Please copy exactly the lines that run from the start of the entries to the line containing "(** Model of", inclusive.

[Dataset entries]
----------------------------------------

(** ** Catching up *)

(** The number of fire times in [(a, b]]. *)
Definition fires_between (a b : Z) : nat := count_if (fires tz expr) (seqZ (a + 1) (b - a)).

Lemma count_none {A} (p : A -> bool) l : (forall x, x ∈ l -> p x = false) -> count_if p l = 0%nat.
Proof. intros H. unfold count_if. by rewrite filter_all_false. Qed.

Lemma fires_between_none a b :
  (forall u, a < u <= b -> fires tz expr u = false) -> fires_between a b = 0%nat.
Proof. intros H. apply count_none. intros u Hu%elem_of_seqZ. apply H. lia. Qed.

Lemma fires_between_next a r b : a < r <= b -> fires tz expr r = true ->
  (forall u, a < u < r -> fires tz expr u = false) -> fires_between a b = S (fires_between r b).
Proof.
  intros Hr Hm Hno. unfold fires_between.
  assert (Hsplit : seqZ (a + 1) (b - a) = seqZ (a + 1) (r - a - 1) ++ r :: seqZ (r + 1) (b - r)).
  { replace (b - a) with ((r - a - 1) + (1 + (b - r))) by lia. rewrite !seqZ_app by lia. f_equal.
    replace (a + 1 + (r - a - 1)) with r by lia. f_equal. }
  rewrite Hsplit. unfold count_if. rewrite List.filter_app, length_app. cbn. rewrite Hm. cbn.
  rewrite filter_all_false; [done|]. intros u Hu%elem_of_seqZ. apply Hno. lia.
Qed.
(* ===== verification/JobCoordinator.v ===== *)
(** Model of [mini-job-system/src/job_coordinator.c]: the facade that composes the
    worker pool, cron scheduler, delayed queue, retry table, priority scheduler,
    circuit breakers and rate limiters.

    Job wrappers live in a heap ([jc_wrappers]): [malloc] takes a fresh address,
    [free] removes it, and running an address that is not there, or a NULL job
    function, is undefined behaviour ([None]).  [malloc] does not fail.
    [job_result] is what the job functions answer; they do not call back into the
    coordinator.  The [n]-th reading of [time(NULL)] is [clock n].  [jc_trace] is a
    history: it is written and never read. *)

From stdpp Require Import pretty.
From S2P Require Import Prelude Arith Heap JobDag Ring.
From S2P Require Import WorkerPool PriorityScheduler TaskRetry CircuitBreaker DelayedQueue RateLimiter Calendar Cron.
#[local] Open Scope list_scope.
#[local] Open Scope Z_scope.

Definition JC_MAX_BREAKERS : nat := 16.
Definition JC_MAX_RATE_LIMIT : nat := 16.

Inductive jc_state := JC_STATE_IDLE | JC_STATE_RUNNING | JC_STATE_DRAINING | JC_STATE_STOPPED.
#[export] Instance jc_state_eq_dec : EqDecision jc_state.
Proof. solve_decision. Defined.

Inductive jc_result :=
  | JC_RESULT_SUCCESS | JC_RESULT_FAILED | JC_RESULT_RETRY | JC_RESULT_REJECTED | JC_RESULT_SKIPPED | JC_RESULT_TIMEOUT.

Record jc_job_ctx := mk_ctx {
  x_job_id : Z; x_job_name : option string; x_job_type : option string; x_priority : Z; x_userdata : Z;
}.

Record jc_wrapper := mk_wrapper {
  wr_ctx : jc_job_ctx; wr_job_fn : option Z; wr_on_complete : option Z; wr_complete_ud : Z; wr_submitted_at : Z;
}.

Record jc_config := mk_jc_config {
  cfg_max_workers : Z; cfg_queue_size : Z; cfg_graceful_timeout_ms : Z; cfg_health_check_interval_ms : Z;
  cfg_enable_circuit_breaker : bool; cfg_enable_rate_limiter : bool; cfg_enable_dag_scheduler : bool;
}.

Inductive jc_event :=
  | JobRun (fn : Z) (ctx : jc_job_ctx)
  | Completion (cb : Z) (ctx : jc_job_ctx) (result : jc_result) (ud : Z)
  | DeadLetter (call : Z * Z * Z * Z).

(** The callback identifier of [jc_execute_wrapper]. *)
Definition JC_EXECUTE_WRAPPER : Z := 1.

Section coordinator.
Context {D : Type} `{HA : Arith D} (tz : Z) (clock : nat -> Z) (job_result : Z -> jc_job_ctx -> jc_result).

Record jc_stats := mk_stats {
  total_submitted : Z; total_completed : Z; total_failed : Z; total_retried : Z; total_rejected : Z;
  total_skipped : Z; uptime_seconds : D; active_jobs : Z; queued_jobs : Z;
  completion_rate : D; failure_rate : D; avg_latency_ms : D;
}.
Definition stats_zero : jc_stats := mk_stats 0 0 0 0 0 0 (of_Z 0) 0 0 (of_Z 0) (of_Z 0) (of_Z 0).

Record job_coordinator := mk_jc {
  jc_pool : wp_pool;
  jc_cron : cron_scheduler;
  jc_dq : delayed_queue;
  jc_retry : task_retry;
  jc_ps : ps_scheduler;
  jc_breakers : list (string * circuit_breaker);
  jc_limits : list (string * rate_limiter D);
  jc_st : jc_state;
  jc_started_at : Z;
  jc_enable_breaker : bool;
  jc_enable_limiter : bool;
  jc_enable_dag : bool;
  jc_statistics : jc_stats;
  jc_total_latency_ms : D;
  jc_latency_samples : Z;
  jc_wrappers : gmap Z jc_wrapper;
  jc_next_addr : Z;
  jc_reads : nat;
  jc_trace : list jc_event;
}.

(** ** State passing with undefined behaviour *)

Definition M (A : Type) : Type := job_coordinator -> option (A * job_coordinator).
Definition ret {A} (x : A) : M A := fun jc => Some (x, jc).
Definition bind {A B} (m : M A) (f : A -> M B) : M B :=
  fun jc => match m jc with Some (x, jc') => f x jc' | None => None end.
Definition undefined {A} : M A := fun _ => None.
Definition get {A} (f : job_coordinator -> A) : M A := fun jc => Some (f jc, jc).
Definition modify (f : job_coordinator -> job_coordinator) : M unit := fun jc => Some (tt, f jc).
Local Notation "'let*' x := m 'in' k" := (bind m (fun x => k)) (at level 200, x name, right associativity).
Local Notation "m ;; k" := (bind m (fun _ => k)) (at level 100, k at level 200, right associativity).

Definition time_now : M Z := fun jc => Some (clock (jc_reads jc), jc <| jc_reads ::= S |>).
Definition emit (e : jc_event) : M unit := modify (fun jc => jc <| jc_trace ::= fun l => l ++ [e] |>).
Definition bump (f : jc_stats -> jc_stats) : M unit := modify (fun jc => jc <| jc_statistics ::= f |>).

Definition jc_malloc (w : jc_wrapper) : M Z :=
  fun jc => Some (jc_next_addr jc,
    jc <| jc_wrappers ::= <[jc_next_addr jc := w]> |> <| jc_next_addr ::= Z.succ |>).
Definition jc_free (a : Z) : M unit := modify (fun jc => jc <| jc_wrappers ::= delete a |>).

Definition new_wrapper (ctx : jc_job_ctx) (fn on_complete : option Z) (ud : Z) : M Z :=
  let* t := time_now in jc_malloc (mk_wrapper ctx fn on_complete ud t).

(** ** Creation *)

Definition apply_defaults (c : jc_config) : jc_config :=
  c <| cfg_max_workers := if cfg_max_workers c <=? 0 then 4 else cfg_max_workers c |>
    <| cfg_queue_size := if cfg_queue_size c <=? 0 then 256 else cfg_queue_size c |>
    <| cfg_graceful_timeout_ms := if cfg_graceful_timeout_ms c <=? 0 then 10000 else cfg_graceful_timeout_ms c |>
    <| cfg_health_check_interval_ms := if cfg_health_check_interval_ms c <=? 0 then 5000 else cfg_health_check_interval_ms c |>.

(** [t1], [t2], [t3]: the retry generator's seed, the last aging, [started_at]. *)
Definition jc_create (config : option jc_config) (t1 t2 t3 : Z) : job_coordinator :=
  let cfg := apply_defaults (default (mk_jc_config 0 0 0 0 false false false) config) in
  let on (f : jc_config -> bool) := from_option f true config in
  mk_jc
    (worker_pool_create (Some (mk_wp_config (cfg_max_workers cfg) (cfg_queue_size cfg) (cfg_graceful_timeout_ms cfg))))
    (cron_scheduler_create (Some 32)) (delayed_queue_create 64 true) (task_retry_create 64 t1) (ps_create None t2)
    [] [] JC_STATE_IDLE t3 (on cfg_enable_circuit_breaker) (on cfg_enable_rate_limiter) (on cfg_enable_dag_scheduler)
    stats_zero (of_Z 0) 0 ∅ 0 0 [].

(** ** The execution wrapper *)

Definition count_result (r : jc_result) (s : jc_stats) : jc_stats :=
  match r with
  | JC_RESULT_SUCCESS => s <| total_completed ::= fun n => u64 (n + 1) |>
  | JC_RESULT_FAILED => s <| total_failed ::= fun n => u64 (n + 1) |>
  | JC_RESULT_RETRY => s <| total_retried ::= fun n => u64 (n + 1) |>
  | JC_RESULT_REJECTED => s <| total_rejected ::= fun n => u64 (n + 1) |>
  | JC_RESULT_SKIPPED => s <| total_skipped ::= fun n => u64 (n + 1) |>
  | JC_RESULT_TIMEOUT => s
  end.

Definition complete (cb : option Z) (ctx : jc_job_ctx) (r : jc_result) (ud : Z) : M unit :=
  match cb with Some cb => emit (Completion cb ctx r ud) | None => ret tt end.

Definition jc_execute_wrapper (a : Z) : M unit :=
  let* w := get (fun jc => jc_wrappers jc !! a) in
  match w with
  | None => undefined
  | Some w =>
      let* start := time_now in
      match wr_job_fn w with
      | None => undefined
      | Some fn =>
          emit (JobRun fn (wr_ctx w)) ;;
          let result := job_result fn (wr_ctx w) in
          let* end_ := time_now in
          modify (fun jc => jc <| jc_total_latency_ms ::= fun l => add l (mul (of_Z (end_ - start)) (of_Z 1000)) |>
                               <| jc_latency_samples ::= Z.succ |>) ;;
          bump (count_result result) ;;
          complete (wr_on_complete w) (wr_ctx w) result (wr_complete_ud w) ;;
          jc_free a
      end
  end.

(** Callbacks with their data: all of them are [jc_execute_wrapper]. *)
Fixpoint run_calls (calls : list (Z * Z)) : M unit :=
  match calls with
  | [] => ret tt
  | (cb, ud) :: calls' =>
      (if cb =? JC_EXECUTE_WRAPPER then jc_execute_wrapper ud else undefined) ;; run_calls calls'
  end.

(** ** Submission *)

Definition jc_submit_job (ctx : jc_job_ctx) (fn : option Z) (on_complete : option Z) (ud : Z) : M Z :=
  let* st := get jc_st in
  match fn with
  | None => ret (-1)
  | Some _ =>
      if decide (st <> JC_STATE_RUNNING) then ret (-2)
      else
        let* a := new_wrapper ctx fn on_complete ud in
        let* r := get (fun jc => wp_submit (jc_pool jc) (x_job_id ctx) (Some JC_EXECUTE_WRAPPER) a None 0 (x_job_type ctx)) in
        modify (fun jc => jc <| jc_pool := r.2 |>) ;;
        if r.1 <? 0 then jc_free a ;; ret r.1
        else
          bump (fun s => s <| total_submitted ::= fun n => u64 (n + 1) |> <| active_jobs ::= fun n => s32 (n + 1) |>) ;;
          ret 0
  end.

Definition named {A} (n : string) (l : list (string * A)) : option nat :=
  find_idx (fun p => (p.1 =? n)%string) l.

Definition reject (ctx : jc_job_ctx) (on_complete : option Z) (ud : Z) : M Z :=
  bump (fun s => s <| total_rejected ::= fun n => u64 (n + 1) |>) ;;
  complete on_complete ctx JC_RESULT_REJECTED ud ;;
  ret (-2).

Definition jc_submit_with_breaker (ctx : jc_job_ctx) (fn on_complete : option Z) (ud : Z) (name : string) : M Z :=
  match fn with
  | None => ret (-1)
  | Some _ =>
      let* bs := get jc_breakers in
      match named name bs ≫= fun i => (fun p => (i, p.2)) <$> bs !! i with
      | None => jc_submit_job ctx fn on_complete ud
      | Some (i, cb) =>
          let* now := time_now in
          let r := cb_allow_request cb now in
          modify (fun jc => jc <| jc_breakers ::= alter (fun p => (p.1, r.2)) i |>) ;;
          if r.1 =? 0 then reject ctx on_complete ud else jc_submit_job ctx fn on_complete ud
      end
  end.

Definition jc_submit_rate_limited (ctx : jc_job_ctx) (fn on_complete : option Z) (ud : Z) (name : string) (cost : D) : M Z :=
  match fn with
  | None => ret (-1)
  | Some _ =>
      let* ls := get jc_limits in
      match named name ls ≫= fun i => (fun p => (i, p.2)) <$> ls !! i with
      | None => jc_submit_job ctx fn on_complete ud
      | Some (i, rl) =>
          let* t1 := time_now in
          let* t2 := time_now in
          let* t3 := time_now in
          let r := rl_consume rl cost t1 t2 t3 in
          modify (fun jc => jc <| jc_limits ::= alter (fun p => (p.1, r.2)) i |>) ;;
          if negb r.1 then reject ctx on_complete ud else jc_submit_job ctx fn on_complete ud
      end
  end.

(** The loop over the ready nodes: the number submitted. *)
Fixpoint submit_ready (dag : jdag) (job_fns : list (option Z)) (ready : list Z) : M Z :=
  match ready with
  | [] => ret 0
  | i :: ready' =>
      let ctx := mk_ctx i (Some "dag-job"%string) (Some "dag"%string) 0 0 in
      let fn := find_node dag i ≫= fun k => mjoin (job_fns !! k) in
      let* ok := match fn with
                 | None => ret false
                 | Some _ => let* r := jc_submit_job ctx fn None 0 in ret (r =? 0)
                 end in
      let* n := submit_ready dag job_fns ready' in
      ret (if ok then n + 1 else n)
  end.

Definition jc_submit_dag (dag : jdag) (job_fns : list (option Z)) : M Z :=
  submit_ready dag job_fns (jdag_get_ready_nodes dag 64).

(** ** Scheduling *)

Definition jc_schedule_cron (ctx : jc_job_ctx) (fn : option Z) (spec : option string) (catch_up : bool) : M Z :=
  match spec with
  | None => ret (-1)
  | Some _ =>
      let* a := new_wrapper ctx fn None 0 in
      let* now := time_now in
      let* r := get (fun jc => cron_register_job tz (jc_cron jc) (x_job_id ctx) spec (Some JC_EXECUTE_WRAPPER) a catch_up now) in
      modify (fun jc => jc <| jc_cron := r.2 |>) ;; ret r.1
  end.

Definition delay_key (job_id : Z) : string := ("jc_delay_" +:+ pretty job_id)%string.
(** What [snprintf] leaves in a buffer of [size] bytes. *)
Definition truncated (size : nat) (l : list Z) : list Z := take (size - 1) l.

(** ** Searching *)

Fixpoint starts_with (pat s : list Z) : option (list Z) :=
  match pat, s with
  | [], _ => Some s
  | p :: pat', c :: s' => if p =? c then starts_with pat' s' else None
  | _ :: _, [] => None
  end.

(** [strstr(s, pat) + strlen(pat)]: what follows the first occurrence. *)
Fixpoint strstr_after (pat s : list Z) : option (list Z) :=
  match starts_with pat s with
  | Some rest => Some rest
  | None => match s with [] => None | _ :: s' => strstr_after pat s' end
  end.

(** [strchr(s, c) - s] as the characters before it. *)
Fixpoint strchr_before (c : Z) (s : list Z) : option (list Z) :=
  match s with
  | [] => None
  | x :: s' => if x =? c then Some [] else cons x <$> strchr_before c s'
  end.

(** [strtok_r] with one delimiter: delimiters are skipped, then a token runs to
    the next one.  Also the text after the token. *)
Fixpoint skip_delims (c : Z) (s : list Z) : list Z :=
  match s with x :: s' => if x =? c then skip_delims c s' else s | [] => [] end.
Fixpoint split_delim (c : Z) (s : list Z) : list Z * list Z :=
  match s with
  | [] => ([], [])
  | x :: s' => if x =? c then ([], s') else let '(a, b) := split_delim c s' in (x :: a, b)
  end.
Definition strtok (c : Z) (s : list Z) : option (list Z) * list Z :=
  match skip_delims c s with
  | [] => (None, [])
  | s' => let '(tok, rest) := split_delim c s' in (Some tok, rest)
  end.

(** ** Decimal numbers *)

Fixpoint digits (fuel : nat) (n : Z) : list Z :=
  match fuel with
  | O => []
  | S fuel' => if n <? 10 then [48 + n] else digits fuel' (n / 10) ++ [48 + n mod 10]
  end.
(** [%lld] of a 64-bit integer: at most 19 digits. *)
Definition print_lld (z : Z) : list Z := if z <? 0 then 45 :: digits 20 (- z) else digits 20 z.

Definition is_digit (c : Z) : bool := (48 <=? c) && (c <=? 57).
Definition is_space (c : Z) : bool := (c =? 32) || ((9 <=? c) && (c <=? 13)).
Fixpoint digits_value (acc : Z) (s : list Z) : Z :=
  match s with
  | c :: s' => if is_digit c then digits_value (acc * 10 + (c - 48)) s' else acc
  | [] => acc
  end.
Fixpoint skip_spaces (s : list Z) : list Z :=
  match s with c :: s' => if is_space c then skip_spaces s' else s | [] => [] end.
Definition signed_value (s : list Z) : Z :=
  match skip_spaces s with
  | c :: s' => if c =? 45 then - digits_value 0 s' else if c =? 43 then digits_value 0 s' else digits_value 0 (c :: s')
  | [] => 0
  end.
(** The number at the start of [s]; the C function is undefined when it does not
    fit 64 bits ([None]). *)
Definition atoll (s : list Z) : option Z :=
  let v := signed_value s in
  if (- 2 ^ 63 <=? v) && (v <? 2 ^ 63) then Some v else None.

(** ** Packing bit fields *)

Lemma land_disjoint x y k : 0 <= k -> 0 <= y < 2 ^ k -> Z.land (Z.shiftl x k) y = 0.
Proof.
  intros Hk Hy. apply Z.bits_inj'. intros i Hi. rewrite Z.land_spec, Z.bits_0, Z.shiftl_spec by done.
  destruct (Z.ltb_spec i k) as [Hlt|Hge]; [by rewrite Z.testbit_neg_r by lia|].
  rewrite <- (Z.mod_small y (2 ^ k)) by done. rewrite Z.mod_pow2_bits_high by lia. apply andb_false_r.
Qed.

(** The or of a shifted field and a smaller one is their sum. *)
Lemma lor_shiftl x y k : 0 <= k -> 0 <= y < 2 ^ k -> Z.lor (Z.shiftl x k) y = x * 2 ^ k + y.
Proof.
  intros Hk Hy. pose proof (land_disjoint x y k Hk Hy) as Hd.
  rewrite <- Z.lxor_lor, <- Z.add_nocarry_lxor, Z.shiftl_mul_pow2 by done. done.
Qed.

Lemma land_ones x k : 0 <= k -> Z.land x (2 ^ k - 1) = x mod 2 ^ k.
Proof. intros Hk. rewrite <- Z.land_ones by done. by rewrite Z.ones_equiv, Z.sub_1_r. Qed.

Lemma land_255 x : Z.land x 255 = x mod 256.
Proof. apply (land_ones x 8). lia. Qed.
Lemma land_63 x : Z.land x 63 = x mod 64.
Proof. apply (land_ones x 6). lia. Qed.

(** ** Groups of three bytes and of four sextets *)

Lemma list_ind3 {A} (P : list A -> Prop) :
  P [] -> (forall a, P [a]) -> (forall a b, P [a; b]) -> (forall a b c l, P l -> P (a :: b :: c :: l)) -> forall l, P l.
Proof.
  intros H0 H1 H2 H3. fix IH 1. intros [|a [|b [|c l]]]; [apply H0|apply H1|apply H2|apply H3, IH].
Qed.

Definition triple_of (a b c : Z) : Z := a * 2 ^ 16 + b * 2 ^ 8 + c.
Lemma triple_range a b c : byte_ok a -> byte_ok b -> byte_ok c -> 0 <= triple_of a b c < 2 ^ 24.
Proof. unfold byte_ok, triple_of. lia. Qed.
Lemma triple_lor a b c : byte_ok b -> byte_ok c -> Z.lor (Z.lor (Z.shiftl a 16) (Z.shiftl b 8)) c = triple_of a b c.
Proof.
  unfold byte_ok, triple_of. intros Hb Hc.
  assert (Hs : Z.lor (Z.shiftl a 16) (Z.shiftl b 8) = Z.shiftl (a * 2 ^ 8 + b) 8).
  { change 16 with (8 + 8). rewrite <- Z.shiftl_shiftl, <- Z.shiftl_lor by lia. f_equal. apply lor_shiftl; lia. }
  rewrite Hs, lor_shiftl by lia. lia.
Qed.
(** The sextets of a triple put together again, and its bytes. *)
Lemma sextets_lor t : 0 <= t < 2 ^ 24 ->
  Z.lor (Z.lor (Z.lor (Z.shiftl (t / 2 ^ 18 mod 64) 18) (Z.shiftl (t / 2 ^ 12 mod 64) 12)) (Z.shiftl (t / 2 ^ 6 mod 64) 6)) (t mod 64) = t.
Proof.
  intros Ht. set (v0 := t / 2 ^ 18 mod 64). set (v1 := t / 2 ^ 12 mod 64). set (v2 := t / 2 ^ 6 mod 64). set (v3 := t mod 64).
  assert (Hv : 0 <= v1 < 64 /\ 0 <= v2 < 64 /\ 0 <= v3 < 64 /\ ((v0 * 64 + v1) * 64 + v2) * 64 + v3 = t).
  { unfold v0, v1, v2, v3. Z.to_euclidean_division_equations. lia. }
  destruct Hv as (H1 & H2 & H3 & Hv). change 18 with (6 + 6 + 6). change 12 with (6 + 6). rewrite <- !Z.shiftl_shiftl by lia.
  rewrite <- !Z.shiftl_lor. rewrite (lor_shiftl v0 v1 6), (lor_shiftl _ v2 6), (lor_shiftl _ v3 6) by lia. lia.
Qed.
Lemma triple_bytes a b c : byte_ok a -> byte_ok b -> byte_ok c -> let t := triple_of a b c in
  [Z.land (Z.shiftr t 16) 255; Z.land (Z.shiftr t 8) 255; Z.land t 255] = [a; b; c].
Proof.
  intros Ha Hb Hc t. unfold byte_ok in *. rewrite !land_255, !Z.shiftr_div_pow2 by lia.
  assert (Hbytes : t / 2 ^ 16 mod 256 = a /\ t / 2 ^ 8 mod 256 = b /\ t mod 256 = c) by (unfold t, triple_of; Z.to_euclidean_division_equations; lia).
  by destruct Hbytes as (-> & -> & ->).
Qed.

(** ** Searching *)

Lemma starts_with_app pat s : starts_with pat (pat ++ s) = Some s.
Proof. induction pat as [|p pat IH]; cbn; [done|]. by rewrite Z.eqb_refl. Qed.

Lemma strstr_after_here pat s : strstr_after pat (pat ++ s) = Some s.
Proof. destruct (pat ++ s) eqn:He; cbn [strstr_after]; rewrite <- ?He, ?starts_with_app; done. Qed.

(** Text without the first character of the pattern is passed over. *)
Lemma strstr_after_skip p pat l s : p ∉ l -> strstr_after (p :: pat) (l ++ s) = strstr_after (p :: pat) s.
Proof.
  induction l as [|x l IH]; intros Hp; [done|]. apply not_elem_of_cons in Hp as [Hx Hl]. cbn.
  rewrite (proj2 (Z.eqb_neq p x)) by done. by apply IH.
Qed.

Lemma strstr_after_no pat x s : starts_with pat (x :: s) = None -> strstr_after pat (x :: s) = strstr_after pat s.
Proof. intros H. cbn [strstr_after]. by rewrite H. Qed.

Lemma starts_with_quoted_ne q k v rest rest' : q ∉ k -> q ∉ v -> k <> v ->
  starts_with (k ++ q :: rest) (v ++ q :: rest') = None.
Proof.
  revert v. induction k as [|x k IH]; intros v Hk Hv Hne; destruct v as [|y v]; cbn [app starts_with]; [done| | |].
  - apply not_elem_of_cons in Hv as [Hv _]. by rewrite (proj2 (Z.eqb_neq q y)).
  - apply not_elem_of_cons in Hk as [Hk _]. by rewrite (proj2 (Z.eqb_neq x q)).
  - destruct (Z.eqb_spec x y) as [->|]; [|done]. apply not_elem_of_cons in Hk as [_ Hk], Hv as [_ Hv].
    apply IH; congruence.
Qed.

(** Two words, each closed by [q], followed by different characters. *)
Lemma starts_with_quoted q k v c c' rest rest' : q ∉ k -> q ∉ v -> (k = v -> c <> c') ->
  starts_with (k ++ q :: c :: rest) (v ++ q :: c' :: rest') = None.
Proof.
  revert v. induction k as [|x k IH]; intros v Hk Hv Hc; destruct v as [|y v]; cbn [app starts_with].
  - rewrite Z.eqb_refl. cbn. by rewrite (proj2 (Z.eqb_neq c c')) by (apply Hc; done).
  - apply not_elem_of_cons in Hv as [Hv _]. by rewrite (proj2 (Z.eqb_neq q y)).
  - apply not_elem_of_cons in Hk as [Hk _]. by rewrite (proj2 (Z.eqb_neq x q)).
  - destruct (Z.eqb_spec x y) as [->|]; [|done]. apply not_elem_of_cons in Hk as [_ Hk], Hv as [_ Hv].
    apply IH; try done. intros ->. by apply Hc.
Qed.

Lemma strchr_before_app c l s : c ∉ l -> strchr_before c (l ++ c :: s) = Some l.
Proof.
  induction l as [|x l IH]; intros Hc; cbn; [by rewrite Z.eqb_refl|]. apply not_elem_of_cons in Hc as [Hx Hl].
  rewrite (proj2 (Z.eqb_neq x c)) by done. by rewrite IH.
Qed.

----------------------------------------

* [TASK RESPONSE]
(** ** Catching up *)

(** The number of fire times in [(a, b]]. *)
Definition fires_between (a b : Z) : nat := count_if (fires tz expr) (seqZ (a + 1) (b - a)).

Lemma count_none {A} (p : A -> bool) l : (forall x, x ∈ l -> p x = false) -> count_if p l = 0%nat.
Proof. intros H. unfold count_if. by rewrite filter_all_false. Qed.

Lemma fires_between_none a b :
  (forall u, a < u <= b -> fires tz expr u = false) -> fires_between a b = 0%nat.
Proof. intros H. apply count_none. intros u Hu%elem_of_seqZ. apply H. lia. Qed.

Lemma fires_between_next a r b : a < r <= b -> fires tz expr r = true ->
  (forall u, a < u < r -> fires tz expr u = false) -> fires_between a b = S (fires_between r b).
Proof.
  intros Hr Hm Hno. unfold fires_between.
  assert (Hsplit : seqZ (a + 1) (b - a) = seqZ (a + 1) (r - a - 1) ++ r :: seqZ (r + 1) (b - r)).
  { replace (b - a) with ((r - a - 1) + (1 + (b - r))) by lia. rewrite !seqZ_app by lia. f_equal.
    replace (a + 1 + (r - a - 1)) with r by lia. f_equal. }
  rewrite Hsplit. unfold count_if. rewrite List.filter_app, length_app. cbn. rewrite Hm. cbn.
  rewrite filter_all_false; [done|]. intros u Hu%elem_of_seqZ. apply Hno. lia.
Qed.
(* ===== verification/JobCoordinator.v ===== *)
(** Model of [mini-job-system/src/job_coordinator.c]: the facade that composes the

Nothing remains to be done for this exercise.